[Work instruction]
Copy exactly the stretch of data below from the line with "(List.filter (ConversationRepo.is_active_of user_id)" through the line with "ConversationRepo.messages].", including both of those lines.

:: Dataset records ::

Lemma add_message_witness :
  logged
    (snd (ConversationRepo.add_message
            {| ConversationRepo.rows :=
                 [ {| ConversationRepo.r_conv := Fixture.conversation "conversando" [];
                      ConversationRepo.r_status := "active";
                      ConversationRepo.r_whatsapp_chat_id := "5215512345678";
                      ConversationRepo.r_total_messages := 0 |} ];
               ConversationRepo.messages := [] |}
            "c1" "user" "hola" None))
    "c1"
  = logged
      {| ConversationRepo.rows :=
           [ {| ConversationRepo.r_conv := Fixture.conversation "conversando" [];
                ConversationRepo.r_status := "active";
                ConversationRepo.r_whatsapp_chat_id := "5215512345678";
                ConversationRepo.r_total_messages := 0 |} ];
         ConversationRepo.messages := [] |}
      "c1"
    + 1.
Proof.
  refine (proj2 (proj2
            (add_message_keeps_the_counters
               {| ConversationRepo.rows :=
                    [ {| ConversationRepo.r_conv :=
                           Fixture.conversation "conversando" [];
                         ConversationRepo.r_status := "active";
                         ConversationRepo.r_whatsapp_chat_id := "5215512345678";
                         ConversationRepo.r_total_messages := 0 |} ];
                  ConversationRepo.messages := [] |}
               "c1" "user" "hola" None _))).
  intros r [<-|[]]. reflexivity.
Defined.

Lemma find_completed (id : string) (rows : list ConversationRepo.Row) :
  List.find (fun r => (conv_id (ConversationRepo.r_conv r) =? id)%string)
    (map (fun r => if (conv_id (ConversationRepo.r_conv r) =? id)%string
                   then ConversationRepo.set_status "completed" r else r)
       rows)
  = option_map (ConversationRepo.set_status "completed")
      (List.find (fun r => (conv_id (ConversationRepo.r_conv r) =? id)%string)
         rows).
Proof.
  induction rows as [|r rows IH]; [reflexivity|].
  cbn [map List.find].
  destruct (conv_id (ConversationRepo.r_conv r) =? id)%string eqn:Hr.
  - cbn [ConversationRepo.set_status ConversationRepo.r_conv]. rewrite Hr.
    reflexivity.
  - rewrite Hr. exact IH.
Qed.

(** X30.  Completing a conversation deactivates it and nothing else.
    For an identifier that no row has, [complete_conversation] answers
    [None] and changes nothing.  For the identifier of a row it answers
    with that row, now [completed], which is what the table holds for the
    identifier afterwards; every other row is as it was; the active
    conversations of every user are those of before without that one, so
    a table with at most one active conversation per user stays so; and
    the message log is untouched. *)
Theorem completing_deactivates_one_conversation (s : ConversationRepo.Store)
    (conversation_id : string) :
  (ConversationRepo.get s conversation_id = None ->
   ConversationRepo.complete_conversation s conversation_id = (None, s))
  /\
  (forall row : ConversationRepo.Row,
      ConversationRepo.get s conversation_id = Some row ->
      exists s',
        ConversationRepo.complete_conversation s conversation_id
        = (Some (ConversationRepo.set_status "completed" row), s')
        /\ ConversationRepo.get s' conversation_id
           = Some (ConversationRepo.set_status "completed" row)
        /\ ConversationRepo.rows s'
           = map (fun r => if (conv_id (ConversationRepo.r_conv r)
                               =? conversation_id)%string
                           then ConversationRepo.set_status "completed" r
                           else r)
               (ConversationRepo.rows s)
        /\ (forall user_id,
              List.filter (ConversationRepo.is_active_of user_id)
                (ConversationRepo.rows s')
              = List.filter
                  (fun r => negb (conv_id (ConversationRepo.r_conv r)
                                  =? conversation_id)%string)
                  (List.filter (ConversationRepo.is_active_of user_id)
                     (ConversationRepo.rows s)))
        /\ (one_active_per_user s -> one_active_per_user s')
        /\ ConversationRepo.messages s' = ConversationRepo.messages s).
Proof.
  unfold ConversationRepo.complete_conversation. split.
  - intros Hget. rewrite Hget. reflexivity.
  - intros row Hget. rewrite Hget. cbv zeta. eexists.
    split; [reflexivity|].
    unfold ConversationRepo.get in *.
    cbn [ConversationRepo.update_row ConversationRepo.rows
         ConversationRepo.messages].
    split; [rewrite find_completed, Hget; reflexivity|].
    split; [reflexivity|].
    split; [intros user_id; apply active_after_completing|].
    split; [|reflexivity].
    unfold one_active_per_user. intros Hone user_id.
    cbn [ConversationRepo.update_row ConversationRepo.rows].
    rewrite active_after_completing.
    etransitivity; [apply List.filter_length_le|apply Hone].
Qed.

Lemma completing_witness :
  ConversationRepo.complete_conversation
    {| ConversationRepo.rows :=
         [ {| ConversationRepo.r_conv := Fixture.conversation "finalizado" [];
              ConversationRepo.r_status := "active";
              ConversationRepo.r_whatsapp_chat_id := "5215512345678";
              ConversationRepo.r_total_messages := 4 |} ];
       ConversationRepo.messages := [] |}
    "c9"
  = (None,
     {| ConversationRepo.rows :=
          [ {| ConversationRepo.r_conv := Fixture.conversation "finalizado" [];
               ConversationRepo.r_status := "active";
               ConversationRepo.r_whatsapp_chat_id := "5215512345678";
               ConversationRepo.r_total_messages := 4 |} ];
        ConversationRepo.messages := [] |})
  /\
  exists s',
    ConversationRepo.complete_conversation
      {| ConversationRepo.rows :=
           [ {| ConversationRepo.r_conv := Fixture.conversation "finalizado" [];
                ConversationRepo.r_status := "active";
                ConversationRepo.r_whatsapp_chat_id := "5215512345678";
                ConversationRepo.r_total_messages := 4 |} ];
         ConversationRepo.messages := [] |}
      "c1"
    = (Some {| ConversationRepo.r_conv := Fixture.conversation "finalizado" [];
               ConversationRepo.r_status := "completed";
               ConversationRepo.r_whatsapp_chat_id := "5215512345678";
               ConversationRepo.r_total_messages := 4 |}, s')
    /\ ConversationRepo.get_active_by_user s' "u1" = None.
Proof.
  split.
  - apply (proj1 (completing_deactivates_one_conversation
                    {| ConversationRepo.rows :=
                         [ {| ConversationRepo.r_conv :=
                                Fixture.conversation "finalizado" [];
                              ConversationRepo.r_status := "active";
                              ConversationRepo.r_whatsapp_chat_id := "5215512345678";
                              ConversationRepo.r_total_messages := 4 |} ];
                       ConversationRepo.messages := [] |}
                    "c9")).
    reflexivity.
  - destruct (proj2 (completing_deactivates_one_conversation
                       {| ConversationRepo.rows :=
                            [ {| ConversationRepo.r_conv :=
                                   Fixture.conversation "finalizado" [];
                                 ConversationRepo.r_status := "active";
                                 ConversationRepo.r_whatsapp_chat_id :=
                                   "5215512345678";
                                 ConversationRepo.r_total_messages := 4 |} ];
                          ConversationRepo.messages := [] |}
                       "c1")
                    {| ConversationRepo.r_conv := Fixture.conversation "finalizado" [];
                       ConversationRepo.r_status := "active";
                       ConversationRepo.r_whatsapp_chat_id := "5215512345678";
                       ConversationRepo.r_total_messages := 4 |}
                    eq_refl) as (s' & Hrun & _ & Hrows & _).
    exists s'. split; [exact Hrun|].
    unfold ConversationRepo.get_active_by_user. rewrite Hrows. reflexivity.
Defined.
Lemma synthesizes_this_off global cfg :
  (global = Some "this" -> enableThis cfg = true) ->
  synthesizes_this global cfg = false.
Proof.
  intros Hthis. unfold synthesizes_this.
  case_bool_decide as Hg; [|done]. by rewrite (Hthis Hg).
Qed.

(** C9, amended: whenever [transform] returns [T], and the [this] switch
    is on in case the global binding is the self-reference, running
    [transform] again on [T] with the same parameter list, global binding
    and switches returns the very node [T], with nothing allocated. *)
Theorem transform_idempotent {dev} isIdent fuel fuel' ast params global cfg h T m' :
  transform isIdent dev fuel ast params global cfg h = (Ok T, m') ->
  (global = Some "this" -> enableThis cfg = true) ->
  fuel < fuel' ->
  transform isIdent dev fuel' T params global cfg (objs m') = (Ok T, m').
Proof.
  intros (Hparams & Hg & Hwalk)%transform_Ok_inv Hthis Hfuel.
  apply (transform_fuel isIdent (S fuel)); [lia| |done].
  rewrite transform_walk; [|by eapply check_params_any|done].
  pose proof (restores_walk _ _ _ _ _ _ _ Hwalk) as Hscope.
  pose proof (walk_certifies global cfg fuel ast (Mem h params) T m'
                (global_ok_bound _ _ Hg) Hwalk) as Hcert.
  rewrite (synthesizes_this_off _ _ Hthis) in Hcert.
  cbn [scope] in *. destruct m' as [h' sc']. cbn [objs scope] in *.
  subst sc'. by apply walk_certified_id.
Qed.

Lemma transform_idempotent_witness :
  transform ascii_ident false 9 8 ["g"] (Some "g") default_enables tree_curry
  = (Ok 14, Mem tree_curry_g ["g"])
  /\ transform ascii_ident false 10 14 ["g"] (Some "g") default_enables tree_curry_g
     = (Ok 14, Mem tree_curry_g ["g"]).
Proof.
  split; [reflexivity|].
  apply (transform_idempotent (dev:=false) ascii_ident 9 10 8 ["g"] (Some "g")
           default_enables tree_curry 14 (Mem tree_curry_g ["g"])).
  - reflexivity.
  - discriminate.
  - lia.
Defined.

:::
:: Dataset records ::

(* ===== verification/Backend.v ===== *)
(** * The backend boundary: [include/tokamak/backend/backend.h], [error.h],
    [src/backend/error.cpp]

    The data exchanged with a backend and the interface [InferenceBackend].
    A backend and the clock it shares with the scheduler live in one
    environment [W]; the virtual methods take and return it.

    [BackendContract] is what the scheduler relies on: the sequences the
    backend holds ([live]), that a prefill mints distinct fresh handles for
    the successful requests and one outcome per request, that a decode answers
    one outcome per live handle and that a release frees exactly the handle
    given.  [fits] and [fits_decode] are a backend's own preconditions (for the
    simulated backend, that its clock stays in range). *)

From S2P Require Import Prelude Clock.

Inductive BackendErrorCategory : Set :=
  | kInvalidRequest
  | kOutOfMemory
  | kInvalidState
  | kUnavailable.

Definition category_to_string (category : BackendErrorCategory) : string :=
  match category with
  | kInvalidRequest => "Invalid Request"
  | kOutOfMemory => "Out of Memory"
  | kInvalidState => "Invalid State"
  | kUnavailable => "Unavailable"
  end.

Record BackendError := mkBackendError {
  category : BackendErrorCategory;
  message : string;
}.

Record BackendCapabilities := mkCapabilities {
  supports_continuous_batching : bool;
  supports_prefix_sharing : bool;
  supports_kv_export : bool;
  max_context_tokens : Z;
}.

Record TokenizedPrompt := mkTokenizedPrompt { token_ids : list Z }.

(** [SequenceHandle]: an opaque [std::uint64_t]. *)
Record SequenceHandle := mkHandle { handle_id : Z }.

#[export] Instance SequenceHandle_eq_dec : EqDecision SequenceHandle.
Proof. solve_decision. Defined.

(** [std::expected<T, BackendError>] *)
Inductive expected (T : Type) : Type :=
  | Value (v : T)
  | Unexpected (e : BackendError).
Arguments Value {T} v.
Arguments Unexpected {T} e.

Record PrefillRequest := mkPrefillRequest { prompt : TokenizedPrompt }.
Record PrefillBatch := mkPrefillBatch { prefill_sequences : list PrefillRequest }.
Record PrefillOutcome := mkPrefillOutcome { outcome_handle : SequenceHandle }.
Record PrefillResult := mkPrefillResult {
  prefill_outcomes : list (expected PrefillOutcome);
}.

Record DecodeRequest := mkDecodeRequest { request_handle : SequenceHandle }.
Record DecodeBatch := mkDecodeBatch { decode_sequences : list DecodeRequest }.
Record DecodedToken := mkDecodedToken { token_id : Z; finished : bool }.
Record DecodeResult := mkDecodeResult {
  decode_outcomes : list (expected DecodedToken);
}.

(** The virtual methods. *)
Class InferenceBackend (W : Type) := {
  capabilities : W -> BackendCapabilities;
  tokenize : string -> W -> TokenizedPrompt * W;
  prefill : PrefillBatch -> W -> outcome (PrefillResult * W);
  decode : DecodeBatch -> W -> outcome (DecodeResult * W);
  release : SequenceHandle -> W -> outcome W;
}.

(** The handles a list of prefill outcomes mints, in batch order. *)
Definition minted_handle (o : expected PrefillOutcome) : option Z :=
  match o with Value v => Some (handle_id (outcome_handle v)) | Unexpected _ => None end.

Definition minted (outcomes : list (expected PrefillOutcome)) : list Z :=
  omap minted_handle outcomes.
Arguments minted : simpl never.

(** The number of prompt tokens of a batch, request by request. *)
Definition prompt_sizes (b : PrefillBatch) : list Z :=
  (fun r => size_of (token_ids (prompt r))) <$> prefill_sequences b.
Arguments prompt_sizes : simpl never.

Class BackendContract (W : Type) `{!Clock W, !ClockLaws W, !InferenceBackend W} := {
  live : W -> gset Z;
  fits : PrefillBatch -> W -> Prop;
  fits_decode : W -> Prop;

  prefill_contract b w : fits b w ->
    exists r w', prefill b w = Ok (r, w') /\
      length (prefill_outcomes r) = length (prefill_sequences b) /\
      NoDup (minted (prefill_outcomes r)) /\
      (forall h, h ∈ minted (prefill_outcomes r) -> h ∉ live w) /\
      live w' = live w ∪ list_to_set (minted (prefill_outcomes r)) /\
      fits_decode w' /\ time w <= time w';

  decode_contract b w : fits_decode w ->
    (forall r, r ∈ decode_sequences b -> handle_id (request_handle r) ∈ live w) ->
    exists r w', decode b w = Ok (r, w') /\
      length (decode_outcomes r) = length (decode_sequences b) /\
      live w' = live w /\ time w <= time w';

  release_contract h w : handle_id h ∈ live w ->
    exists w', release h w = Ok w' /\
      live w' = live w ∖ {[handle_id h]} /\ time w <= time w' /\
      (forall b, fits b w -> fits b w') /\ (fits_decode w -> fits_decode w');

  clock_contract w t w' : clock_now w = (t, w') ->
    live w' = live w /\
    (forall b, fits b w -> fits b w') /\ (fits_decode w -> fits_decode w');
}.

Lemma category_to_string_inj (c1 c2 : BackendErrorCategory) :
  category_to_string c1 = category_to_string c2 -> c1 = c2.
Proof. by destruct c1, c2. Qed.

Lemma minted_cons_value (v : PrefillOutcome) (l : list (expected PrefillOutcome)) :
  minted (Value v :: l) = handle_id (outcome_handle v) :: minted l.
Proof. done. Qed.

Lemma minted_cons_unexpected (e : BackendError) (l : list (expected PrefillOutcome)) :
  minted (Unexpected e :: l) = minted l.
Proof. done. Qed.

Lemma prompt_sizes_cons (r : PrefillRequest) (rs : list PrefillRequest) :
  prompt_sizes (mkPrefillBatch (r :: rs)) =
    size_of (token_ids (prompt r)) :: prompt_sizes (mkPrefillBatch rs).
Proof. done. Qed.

:::
:: Dataset records ::

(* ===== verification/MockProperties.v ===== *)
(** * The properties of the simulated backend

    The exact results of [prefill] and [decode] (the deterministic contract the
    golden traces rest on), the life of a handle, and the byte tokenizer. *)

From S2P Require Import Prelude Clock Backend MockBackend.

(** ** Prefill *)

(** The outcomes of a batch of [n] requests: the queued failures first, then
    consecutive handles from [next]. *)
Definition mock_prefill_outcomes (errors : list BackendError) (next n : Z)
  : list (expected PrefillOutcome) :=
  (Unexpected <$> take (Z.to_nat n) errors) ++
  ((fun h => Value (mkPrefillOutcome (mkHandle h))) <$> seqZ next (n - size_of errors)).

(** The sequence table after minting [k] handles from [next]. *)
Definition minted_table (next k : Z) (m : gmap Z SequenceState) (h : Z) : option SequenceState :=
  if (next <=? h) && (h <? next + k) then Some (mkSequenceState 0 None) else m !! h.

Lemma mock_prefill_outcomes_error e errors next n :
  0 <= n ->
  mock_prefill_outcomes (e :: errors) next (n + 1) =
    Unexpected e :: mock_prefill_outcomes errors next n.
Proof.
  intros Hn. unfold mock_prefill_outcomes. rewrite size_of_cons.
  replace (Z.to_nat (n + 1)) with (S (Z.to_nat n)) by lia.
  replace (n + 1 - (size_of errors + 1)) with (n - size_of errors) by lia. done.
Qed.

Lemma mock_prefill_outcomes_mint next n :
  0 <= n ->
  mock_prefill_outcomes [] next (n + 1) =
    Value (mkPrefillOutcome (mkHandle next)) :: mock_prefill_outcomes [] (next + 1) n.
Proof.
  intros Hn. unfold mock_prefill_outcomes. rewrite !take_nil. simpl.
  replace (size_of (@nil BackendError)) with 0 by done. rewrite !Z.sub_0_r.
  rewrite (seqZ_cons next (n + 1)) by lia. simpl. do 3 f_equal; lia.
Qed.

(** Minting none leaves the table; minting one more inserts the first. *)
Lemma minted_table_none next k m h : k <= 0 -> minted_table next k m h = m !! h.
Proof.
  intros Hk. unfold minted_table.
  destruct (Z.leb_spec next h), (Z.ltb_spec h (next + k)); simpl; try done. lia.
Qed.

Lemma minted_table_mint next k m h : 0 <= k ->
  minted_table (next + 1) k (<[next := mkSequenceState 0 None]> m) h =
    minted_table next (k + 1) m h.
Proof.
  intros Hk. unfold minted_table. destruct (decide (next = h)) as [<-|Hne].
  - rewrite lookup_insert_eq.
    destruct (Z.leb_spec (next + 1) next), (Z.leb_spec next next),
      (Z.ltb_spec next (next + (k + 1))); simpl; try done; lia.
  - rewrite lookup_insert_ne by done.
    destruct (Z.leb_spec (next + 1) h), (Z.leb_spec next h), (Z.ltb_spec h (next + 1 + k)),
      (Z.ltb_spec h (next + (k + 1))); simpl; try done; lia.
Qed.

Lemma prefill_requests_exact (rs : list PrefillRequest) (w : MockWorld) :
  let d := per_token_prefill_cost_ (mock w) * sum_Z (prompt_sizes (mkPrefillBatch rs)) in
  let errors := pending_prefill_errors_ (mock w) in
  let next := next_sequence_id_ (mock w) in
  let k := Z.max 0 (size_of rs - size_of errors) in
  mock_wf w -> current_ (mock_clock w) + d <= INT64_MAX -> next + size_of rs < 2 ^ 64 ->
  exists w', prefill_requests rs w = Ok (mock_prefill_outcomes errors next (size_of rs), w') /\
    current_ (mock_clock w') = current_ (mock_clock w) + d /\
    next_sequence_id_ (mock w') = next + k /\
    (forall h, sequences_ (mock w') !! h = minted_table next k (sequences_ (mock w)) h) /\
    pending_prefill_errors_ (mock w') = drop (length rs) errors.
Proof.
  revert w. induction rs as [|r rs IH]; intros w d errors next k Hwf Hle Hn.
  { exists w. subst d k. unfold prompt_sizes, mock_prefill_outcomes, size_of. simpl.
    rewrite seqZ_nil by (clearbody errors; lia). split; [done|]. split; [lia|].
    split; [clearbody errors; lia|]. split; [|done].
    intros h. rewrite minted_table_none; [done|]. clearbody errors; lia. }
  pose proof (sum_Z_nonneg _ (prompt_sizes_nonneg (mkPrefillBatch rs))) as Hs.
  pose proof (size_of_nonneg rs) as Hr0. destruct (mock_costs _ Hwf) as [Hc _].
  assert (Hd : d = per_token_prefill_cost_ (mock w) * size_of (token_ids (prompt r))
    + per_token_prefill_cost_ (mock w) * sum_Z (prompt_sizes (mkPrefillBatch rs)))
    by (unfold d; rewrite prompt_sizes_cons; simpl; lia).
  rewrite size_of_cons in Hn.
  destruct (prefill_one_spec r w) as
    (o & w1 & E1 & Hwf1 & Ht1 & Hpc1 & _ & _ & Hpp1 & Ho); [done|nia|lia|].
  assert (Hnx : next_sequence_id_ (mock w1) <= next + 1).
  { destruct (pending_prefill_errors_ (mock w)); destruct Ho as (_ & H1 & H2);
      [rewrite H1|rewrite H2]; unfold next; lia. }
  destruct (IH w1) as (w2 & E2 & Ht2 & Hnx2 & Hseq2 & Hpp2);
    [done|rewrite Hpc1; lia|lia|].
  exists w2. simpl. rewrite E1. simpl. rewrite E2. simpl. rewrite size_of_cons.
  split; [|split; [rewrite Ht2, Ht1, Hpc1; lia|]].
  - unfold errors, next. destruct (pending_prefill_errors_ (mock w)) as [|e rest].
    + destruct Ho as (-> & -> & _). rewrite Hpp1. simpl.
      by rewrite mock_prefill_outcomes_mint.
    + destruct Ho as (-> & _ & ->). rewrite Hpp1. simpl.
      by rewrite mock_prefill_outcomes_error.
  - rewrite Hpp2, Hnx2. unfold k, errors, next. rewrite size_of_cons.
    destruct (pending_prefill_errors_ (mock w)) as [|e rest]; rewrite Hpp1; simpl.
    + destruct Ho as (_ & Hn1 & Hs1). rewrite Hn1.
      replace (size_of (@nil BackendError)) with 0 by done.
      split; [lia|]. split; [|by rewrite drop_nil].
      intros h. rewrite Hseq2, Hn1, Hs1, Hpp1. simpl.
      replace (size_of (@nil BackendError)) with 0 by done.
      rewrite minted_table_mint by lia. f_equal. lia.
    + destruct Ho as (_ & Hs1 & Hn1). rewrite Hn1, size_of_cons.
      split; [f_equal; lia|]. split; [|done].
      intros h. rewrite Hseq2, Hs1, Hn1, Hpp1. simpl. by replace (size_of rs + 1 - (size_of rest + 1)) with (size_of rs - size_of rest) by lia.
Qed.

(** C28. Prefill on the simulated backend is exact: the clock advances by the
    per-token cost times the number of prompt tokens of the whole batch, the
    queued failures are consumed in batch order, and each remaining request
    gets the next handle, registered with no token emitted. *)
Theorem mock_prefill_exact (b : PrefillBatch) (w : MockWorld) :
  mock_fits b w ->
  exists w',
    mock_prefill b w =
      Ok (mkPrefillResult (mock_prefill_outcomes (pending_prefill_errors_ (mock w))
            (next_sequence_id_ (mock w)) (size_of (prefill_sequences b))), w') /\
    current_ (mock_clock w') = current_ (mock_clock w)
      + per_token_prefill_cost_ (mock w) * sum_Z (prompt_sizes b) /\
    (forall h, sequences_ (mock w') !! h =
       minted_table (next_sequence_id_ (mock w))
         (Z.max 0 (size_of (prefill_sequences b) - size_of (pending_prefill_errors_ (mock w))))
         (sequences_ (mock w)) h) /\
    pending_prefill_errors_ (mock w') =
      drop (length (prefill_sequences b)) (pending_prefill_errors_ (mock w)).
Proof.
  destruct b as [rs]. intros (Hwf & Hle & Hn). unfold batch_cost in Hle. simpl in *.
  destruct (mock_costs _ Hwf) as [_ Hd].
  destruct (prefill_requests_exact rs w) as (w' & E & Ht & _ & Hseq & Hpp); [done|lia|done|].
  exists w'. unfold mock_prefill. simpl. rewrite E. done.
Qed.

:::

[Written response]
                  (List.filter (ConversationRepo.is_active_of user_id)
                     (ConversationRepo.rows s)))
        /\ (one_active_per_user s -> one_active_per_user s')
        /\ ConversationRepo.messages s' = ConversationRepo.messages s).
Proof.
  unfold ConversationRepo.complete_conversation. split.
  - intros Hget. rewrite Hget. reflexivity.
  - intros row Hget. rewrite Hget. cbv zeta. eexists.
    split; [reflexivity|].
    unfold ConversationRepo.get in *.
    cbn [ConversationRepo.update_row ConversationRepo.rows
         ConversationRepo.messages].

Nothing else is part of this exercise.